Così non serve il permesso di un sindaco, così soprattutto il luogo è protetto da possibili incursioni e strumentalizzazioni, così il corpo del boia può trovare una sua terra, sul suolo italiano, ma nel luogo dove si sconta la pena dopo la condanna.
Ecco dove sta andando quel carro funebre camuffato appena uscito da Pratica di mare. Un’auto civetta con due sottufficiali lo attende a un autogrill pochi chilometri dopo. Si mette in coda, come se fossero ancora possibili sorprese, farà da scorta fino alla prima tappa, due ore più tardi. Qui — sta finendo la notte — la bara trasborda, viene caricata su un altro mezzo. In piena domenica arriva a destinazione. Un altro cambio, un nuovo piccolo corteo, strade prima comode poi di mezza montagna, vento quasi d’inverno, alberi che si piegano, strade piene di foglie. Quando si alza la sbarra, il furgone passa davanti all’ultima bandiera italiana. Avanti, poi una strada bianca. Oggi non è giorno di lavoro e non è nemmeno giorno di visite, i detenuti sono in cella. Nessuno vede quando dal furgone i due sottufficiali calano pale e picconi, e incominciano a scavare la terra. Due ore dopo è tutto finito.
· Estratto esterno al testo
(** Parsing is a canonicalisation: the address that [parse] returns for
    any text has a canonical text that parses back to the very same address
    (same bytes, same family, same text), and [fromBytes] of its bytes gives
    it back too, so text and bytes never disagree. *)
Theorem parse_canonicalises `{Inet, !InetLaws} text a :
  parse text = Some a ->
  parse (canonicalText a) = Some a /\ fromBytes (ip_bytes a) = Some a
  /\ (size_of (ip_bytes a) = 4 \/ size_of (ip_bytes a) = 16 /\ isIpv4MappedIpv6 (ip_bytes a) = false).
Proof.
  intros Hc%parse_canonical. split_and!; [by apply parse_text|by apply fromBytes_ip_bytes|].
  destruct Hc as [bs t Hl|bs t Hl]; unfold ip_bytes, size_of; simpl.
  - left. rewrite take_app_length' by done. lia.
  - right. rewrite take_ge by lia. split; [lia|done].
Qed.

Lemma parse_canonicalises_witness :
  parse "0000:0000:0000:0000:0000:ffff:c000:0201"
    = Some (mkIpAddress ([192; 0; 2; 1] ++ replicate 12 0) 4 "192.0.2.1")
  /\ parse "192.0.2.1" = Some (mkIpAddress ([192; 0; 2; 1] ++ replicate 12 0) 4 "192.0.2.1").
Proof.
  assert (parse "0000:0000:0000:0000:0000:ffff:c000:0201"
    = Some (mkIpAddress ([192; 0; 2; 1] ++ replicate 12 0) 4 "192.0.2.1")) as E
    by (vm_compute; reflexivity).
  split; [exact E|]. exact (proj1 (parse_canonicalises _ _ E)).
Defined.
(** A list that contains an entry without an id is refused as a whole:
    the published snapshot, hence every later match, is unchanged. *)
Theorem publish_all_or_nothing mgr es p e :
  e ∈ es -> id e = "" -> publish mgr es p = (mgr, false).
Proof.
  intros Hin He. apply publish_spec. intros Hf.
  by apply (proj1 (Forall_forall _ _) Hf e Hin).
Qed.

Lemma publish_all_or_nothing_witness :
  publish None (sample_entries ++ [mkEntry User "" 0]) 1000 = (None, false).
Proof.
  apply (publish_all_or_nothing None _ _ (mkEntry User "" 0)); [|reflexivity].
  apply elem_of_app. right. left.
Defined.
(** The two commands that one mutation queues. *)
Definition mutation_commands (m : BlacklistMutation) : list (list string) :=
  let key := from_option (hashKey keys) "" (entityType m) in
  [ if bool_decide (operation m = Upsert) then ["HSET"; key; mut_id m; to_string (expireAtMs m)]
    else ["HDEL"; key; mut_id m];
    ["XADD"; pending keys; "*"] ++ streamFields m ].

Definition is_clear (m : BlacklistMutation) : bool := bool_decide (operation m = ClearAll).

(** The transaction of [applyMutations]. *)
Definition apply_commands (clear : bool) (mutations : list BlacklistMutation) : list (list string) :=
  (if clear then
     [["DEL"; users keys; ips keys; devices keys];
      ["XADD"; pending keys; "*"] ++ from_option streamFields [] (head mutations)]
   else mjoin (mutation_commands <$> mutations))
  ++ [["INCR"; revision keys]].

Definition non_negative_integer (v : RedisValue) : bool :=
  bool_decide (kind v = KInteger) && (0 <=? integer v).

(** The checks of the replies before the last. *)
Fixpoint apply_replies_ok (clear : bool) (index : nat) (replies : list RedisValue) : bool :=
  match replies with
  | [] => true
  | v :: rest =>
      let is_xadd := if clear then (index =? 1)%nat else Nat.odd index in
      (if is_xadd then bool_decide (kind v = KString) && negb (bool_decide (text v = ""))
       else non_negative_integer v && negb (clear && (3 <? integer v)))
      && apply_replies_ok clear (S index) rest
  end.

Definition revision_reply_ok (v : option RedisValue) (expected : Z) : bool :=
  match v with
  | None => false
  | Some v => non_negative_integer v && (integer v =? expected)
  end.

Definition applyMutations (mutations : list BlacklistMutation) : Redis StoreResult :=
  match mutations with
  | [] => mret (mkStoreResult StoreStatus.ProtocolError None)
  | first :: _ =>
      let clear := is_clear first in
      if ((clear && negb (size_of mutations =? 1)) || (negb clear && existsb is_clear mutations))%bool
      then mret (mkStoreResult StoreStatus.ProtocolError None)
      else if (negb clear && existsb (fun m => bool_decide (entityType m = None)) mutations)%bool
      then mret (mkStoreResult StoreStatus.ProtocolError None)
      else
        let touched :=
          if clear then set_insert (devices keys) (set_insert (ips keys) (set_insert (users keys) []))
          else touched_keys mutations in
        status ← watch ([cache_ready keys; pending keys; revision keys] ++ touched);
        if failed status then mret (mkStoreResult status None)
        else
          '(status, current) ← readWatchedReadyRevision touched;
          if failed status then
            left ← leaveWatch status; mret (mkStoreResult left None)
          else
            let commands := apply_commands clear mutations in
            '(status, replies) ← transaction commands;
            if failed status then mret (mkStoreResult status None)
            else if negb (length replies =? length commands)%nat
            then mret (mkStoreResult StoreStatus.ProtocolError None)
            else if negb (apply_replies_ok clear 0 (removelast replies))
            then mret (mkStoreResult StoreStatus.ProtocolError None)
            else if negb (revision_reply_ok (last replies) (current + 1))
            then mret (mkStoreResult StoreStatus.ProtocolError None)
            else mret (mkStoreResult StoreStatus.Ok (Some (current + 1)))
  end.

Fixpoint parse_pending (raw : list RedisValue) (out : list PendingBlacklistEntry)
    : PendingReadResult :=
  match raw with
  | [] => mkPendingRead StoreStatus.Ok out
  | entry :: rest =>
      match kind entry, elements entry with
      | KArray, [i; fields] =>
          if (negb (bool_decide (kind i = KString)) || negb (isStreamId (text i)))%bool
          then mkPendingRead StoreStatus.ProtocolError []
          else parse_pending rest (out ++ [mkPending (text i) (parseStreamMutation fields)])
      | _, _ => mkPendingRead StoreStatus.ProtocolError []
      end
  end.

Definition readPending (count : Z) : Redis PendingReadResult :=
  if count =? 0 then mret (mkPendingRead StoreStatus.ProtocolError [])
  else
    result ← run ["XRANGE"; pending keys; "-"; "+"; "COUNT"; to_string count];
    let status := commandStatus result in
    mret (if failed status then mkPendingRead status []
          else if bool_decide (kind (value result) = KError)
          then mkPendingRead StoreStatus.InvalidRemoteState []
          else if negb (bool_decide (kind (value result) = KArray))
          then mkPendingRead StoreStatus.ProtocolError []
          else parse_pending (elements (value result)) []).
A Roma l’unità di crisi riceverà il messaggio che aspettava: tutto a posto, operazione terminata. Per sicurezza, il governo verrà informato qualche giorno dopo. Prima di ripartire gli uomini venuti da Roma piantano sulla tomba la croce di legno scuro che era stata intagliata nella capitale. Al centro non c’è un nome e neppure una data, solo un numero. Quel numero è conservato in una busta gialla con i sigilli nella cassaforte del funzionario che ha pilotato l’operazione. Verrà consegnato al figlio di Priebke che a dicembre arriverà da New York per visitare la tomba del padre, adesso che c’è la tomba.
Troppa segretezza? Qualcuno ricorda che fu proprio per l’ossessione della segretezza che i capitani delle SS Erich Priebke e Karl Hass decisero di uccidere i cinque prigionieri in più radunati per errore nelle cave, 335 anziché i 330 del calcolo esatto della rappresaglia: perché nessuno parlasse, in quanto l’azione doveva restare segreta. Poi la notizia dell’esplosione alle Fosse Ardeatine per chiudere l’accesso alle cave, i familiari dei prigionieri scomparsi che capiscono, vanno sul posto a deporre i loro fiori, e la segretezza non riesce più a nascondere l’orrore. Il Male, che doveva restare «sconosciuto persino al sole», non riesce a nascondersi e il mondo può sapere cos’è successo a Roma, quel rituale nazista da setta che compromette tutti nel sangue, con un colpo alla nuca assegnato ad ogni ufficiale e i militari che lavoravano negli uffici spinti nelle cave ad uccidere anche loro per condividere la carneficina, introiettandola. La segretezza non riuscì a impedire al mondo, da quel giorno in poi, di conoscere il significato dei nomi di Kappler e di Priebke.
È con questo carico impossibile da sopportare che il cadavere del capitano è arrivato nel luogo della sepoltura: tutt’altro che spoglio. Attorno all’uomo delle SS si muove un mondo prigioniero, ma in pace e non in guerra. La regola è quella banale della democrazia quotidiana. Le guardie non sono armate, nelle loro divise blu. I detenuti sono in gran parte extracomunitari, molti africani, non hanno mai sentito pronunciare il nome di Priebke, credono che il cimitero sia un fabbricato del passato, dove stanno rinchiuse vecchie storie quasi senza nome, non questa, viva anche dopo la morte. Paradossalmente, è un angolo di mondo nuovo, separato dal cancello di ferro arrugginito del cimitero. E proprio qui è venuto a finire il Novecento italiano, davvero lunghissimo e ancora capace di essere pauroso. Proprio qui, in un carcere e in gran segreto, quasi come se dovesse essere protetto da se stesso.